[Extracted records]
##########

Fixpoint forEachRow (index : nat) (rows : list Row) (acc : Checked) : Checked :=
  match rows with
  | [] => acc
  | row :: rest => forEachRow (S index) rest (checkRow index row acc)
  end.

Definition checkRows (rows : list Row) : Checked :=
  forEachRow 0 rows {| items := []; hasError := false; validationErrors := [] |}.

(** [window.lastSubmissionTime && (Date.now() - window.lastSubmissionTime) < 2000] *)
Definition rateLimited (w : Window) (now : float) : bool :=
  match lastSubmissionTime w with
  | Some t => truthy t && lt (now - t)%float 2000
  | None => false
  end.

Definition submit (w : Window) (now : float) (generatedId date : string) (f : Form)
  : Outcome :=
  if rateLimited w now then RateLimited
  else if (SECURITY_CONFIG.MAX_ITEMS_PER_SALE <? List.length (rows f))%nat then TooManyItems
  else
    let checked := checkRows (rows f) in
    if (List.length (items checked) =? 0)%nat then ValidationError
    else if hasError checked then ValidationError
    else if negb (apiClient w) then ConfigurationError
    else
      CreateSale
        {| sale_id := generatedId;
           sale_customername := customerName f;
           sale_customerphone := customerPhone f;
           sale_date := date;
           sale_items := items checked;
           sale_discount := orZero (parseFloat (discount f));
           sale_suptotal := orZero (parseFloat (supTotal f));
           sale_total := orZero (parseFloat (total f));
           sale_status := Pending |}.

End Sales.

(* ================================================================== *)
(** * sales-track.js *)
(* ================================================================== *)

Module SalesTrack.
Import Js.

(** [calculateTotal({ width, length, quantity, unitPrice, discount })] *)
Definition calculateTotal (width length quantity unitPrice discount : JsValue) : string :=
  let width := parseFloat (ToString width) in
  let length := parseFloat (ToString length) in
  let quantity := parseInt (ToString quantity) in
  let unitPrice := parseFloat (ToString unitPrice) in
  let discount := orZero (parseFloat (ToString discount)) in
  if negb (isNaN width) && gt width 0 && negb (isNaN length) && gt length 0
     && negb (isNaN quantity) && gt quantity 0 && negb (isNaN unitPrice) && gt unitPrice 0
  then
    let total := (width * length * quantity * unitPrice)%float in
    let total := if negb (isNaN discount) && gt discount 0
                 then (total * (1 - discount / 100))%float else total in
    toFixed2 total
  else "".

(** ** Bounds *)

Module TRACKING_SECURITY_CONFIG.
Definition MAX_SEARCH_LENGTH : nat := 100.
Definition MAX_EXPORT_RECORDS : nat := 10000.
Definition RATE_LIMIT_DELAY : float := 1000.
End TRACKING_SECURITY_CONFIG.

(** ** The sales the API returned

    An element of the [sales] array is an object or [null]; a property of an
    object holds a primitive value, [undefined] when it is absent.  [items]
    is an array or not; an element of it is an object or not. *)

Record TrackItem := {
  ti_item : JsValue;
  ti_width : JsValue;
  ti_length : JsValue;
  ti_space : JsValue;
  ti_quantity : JsValue;
  ti_unitPrice : JsValue;
  ti_itemTotal : JsValue
}.

Record TrackSale := {
  ts_id : JsValue;
  ts_customerName : JsValue;
  ts_customername : JsValue;
  ts_customerPhone : JsValue;
  ts_status : JsValue;
  ts_date : JsValue;
  ts_discount : JsValue;
  ts_items : option (list (option TrackItem))
}.

(** [array.filter(callback)] with a callback that may throw: [None] is the
    exception. *)
Fixpoint filterM {A : Type} (callback : A -> option bool) (array : list A)
  : option (list A) :=
  match array with
  | [] => Some []
  | x :: rest =>
      match callback x with
      | None => None
      | Some keep =>
          match filterM callback rest with
          | None => None
          | Some kept => Some (if keep then x :: kept else kept)
          end
      end
  end.

(** ** sanitizeHTML *)

Definition sanitizeHTML (str : JsValue) : string :=
  match str with
  | JsString s => escapeText s
  | _ => ""
  end.

(** ** formatDate: [iso ? iso.split('T')[0] : ''] *)

Definition formatDate (iso : JsValue) : option string :=
  match iso with
  | JsString s =>
      Some (match s with
            | EmptyString => EmptyString
            | _ => hd EmptyString (split "T"%char s)
            end)
  | v => if truthyValue v then None   (* TypeError: iso.split is not a function *)
         else Some EmptyString
  end.

(** ** The status toggle *)

Definition statusStates : list string := ["Pending"; "Completed"; "all"].

(** [array.indexOf(x)] *)
Fixpoint indexOf (x : string) (array : list string) : Z :=
  match array with
  | [] => (-1)%Z
  | y :: rest =>
      if String.eqb y x then 0%Z
      else let i := indexOf x rest in
           if (i <? 0)%Z then (-1)%Z else (i + 1)%Z
  end.

(** The state [handleStatusToggle] moves to; [None] is [undefined]. *)
Definition handleStatusToggle (currentStatusState : string) : option string :=
  let currentIndex := indexOf currentStatusState statusStates in
  let nextIndex := Z.rem (currentIndex + 1) (Z.of_nat (List.length statusStates)) in
  if (nextIndex <? 0)%Z then None else nth_error statusStates (Z.to_nat nextIndex).

(** ** The customer search *)

Definition sanitizeSearchInput (input : JsValue) : string :=
  match input with
  | JsString s =>
      trim (substring0 TRACKING_SECURITY_CONFIG.MAX_SEARCH_LENGTH
              (replaceAll Sales.reHandler
                (replaceAll Sales.reJavascript
                  (replaceAll Sales.reAngle
                    (replaceAll Sales.reTag s)))))
  | _ => ""
  end.

(** [searchName] and [lastSearchTime]. *)
Record Search := {
  searchName : string;
  lastSearchTime : float
}.

Definition initialSearch : Search := {| searchName := ""; lastSearchTime := 0 |}.

(** The input handler of the search box: [now] and [later] are the two
    readings of the clock. *)
Definition searchInput (st : Search) (now later : float) (rawSearchValue : string)
  : Search :=
  if lt (now - lastSearchTime st)%float TRACKING_SECURITY_CONFIG.RATE_LIMIT_DELAY then st
  else
    let sanitizedSearch := sanitizeSearchInput (JsString rawSearchValue) in
    {| searchName := toLowerCase sanitizedSearch; lastSearchTime := later |}.

(** The click handler of the clear button. *)
Definition clearSearch (st : Search) : Search :=
  {| searchName := ""; lastSearchTime := lastSearchTime st |}.

(** [(sale.customerName || sale.customername || '').toLowerCase()];
    [None] is the TypeError of a name that is no string. *)
Definition customerNameOf (sale : TrackSale) : option string :=
  match orElse (orElse (ts_customerName sale) (ts_customername sale)) (JsString "") with
  | JsString s => Some (toLowerCase s)
  | _ => None
  end.

Definition filterBySearchName (searchName : string) (salesArr : list (option TrackSale))
  : list (option TrackSale) :=
  match searchName with
  | EmptyString => salesArr
  | _ =>
      match filterM (fun sale =>
                       match sale with
                       | None => Some false
                       | Some s =>
                           option_map (fun customerName => includes customerName searchName)
                                      (customerNameOf s)
                       end) salesArr with
      | Some filtered => filtered
      | None => salesArr     (* the catch clause *)
      end
  end.

(** ** The two sections of the page *)

(** The sales renderPendingSection makes the rows of its table from. *)
Definition renderPendingSection (sales : list (option TrackSale))
  : list (option TrackSale) :=
  filter (fun sale => match sale with
                      | Some s => isString "Pending" (ts_status s)
                      | None => false
                      end) sales.

(** The filters of the page: the toggle state and the two date inputs. *)
Record Filters := {
  currentStatusState : string;
  startDate : string;
  endDate : string
}.

(** [sale.date && test(sale.date.slice(0, 10))] *)
Definition dateTest (test : string -> bool) (sale : option TrackSale) : option bool :=
  match sale with
  | None => None                      (* TypeError: a property of null *)
  | Some s =>
      match ts_date s with
      | JsString d =>
          Some (match d with
                | EmptyString => false
                | _ => test (substring0 10 d)
                end)
      | v => if truthyValue v then None   (* TypeError: slice is not a function *)
             else Some false
      end
  end.

(** [sale.status === statusVal] *)
Definition statusTest (statusVal : string) (sale : option TrackSale) : option bool :=
  match sale with
  | None => None
  | Some s => Some (isString statusVal (ts_status s))
  end.

(** [if (condition) filtered = filtered.filter(callback)] *)
Definition filterWhen {A : Type} (condition : bool) (callback : A -> option bool)
           (filtered : option (list A)) : option (list A) :=
  match filtered with
  | None => None
  | Some l => if condition then filterM callback l else Some l
  end.

Definition nonEmptyString (s : string) : bool :=
  match s with EmptyString => false | _ => true end.

(** The sales renderTrackingSection is left with after its filters, of which
    it makes the rows of the table, in order; [today] is the date of the
    clock, [None] an exception that leaves the function. *)
Definition renderTrackingSection (searchName : string) (filters : Filters)
           (today : string) (sales : list (option TrackSale))
  : option (list (option TrackSale)) :=
  let filtered :=
    filter (fun sale => match sale with
                        | Some s => negb (isString "Pending" (ts_status s))
                        | None => false
                        end) sales in
  let filtered := filterBySearchName searchName filtered in
  let statusVal := currentStatusState filters in
  let startDate := startDate filters in
  let endDate := endDate filters in
  let isSearchActive := nonEmptyString searchName in
  let isFilterActive :=
    (negb (String.eqb statusVal "Pending") && negb (String.eqb statusVal "all"))
    || nonEmptyString startDate || nonEmptyString endDate in
  if negb isSearchActive && negb isFilterActive then Some []
  else
    let filtered :=
      filterWhen (negb (nonEmptyString startDate) && negb (nonEmptyString endDate)
                  && negb (String.eqb statusVal "Pending"))
                 (dateTest (fun day => String.eqb day today)) (Some filtered) in
    let filtered :=
      filterWhen (nonEmptyString startDate)
                 (dateTest (fun day => stringLe startDate day)) filtered in
    let filtered :=
      filterWhen (nonEmptyString endDate)
                 (dateTest (fun day => stringLe day endDate)) filtered in
    filterWhen (negb (String.eqb statusVal "all") && negb (String.eqb statusVal "Pending"))
               (statusTest statusVal) filtered.

(** ** The CSV export *)

(** [/^[=+\-@]/g] *)
Definition dropFormulaChar (s : string) : string :=
  match s with
  | String c r =>
      if isChar "="%char c || isChar "+"%char c || isChar "-"%char c || isChar "@"%char c
      then r else s
  | EmptyString => s
  end.

Definition sanitizeExportData (data : JsValue) : string :=
  match data with
  | JsNull | JsUndefined => ""
  | _ =>
      let stringData := ToString data in
      trim (dropFormulaChar
              (replaceAll Sales.reHandler
                (replaceAll Sales.reJavascript
                  (replaceAll Sales.reAngle stringData))))
  end.

(** The pattern of one double quote, with flag [g]. *)
Definition reQuote : pattern := [(isChar dquote, One)].

Definition escapeCSV (value : JsValue) : string :=
  let stringValue := ToString value in
  if includes stringValue (String comma EmptyString)
     || includes stringValue (String dquote EmptyString)
     || includes stringValue (String newline EmptyString)
  then String dquote
         (replaceAllWith reQuote (String dquote (String dquote EmptyString)) stringValue
          ++ String dquote EmptyString)
  else stringValue.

##########

In the records above, find the line with "(** [array.filter(callback)] with"; write out exactly that line and each one after it, stopping after the line with "s => escapeText s".

## [Task answer]
(** [array.filter(callback)] with a callback that may throw: [None] is the
    exception. *)
Fixpoint filterM {A : Type} (callback : A -> option bool) (array : list A)
  : option (list A) :=
  match array with
  | [] => Some []
  | x :: rest =>
      match callback x with
      | None => None
      | Some keep =>
          match filterM callback rest with
          | None => None
          | Some kept => Some (if keep then x :: kept else kept)
          end
      end
  end.

(** ** sanitizeHTML *)

Definition sanitizeHTML (str : JsValue) : string :=
  match str with
  | JsString s => escapeText s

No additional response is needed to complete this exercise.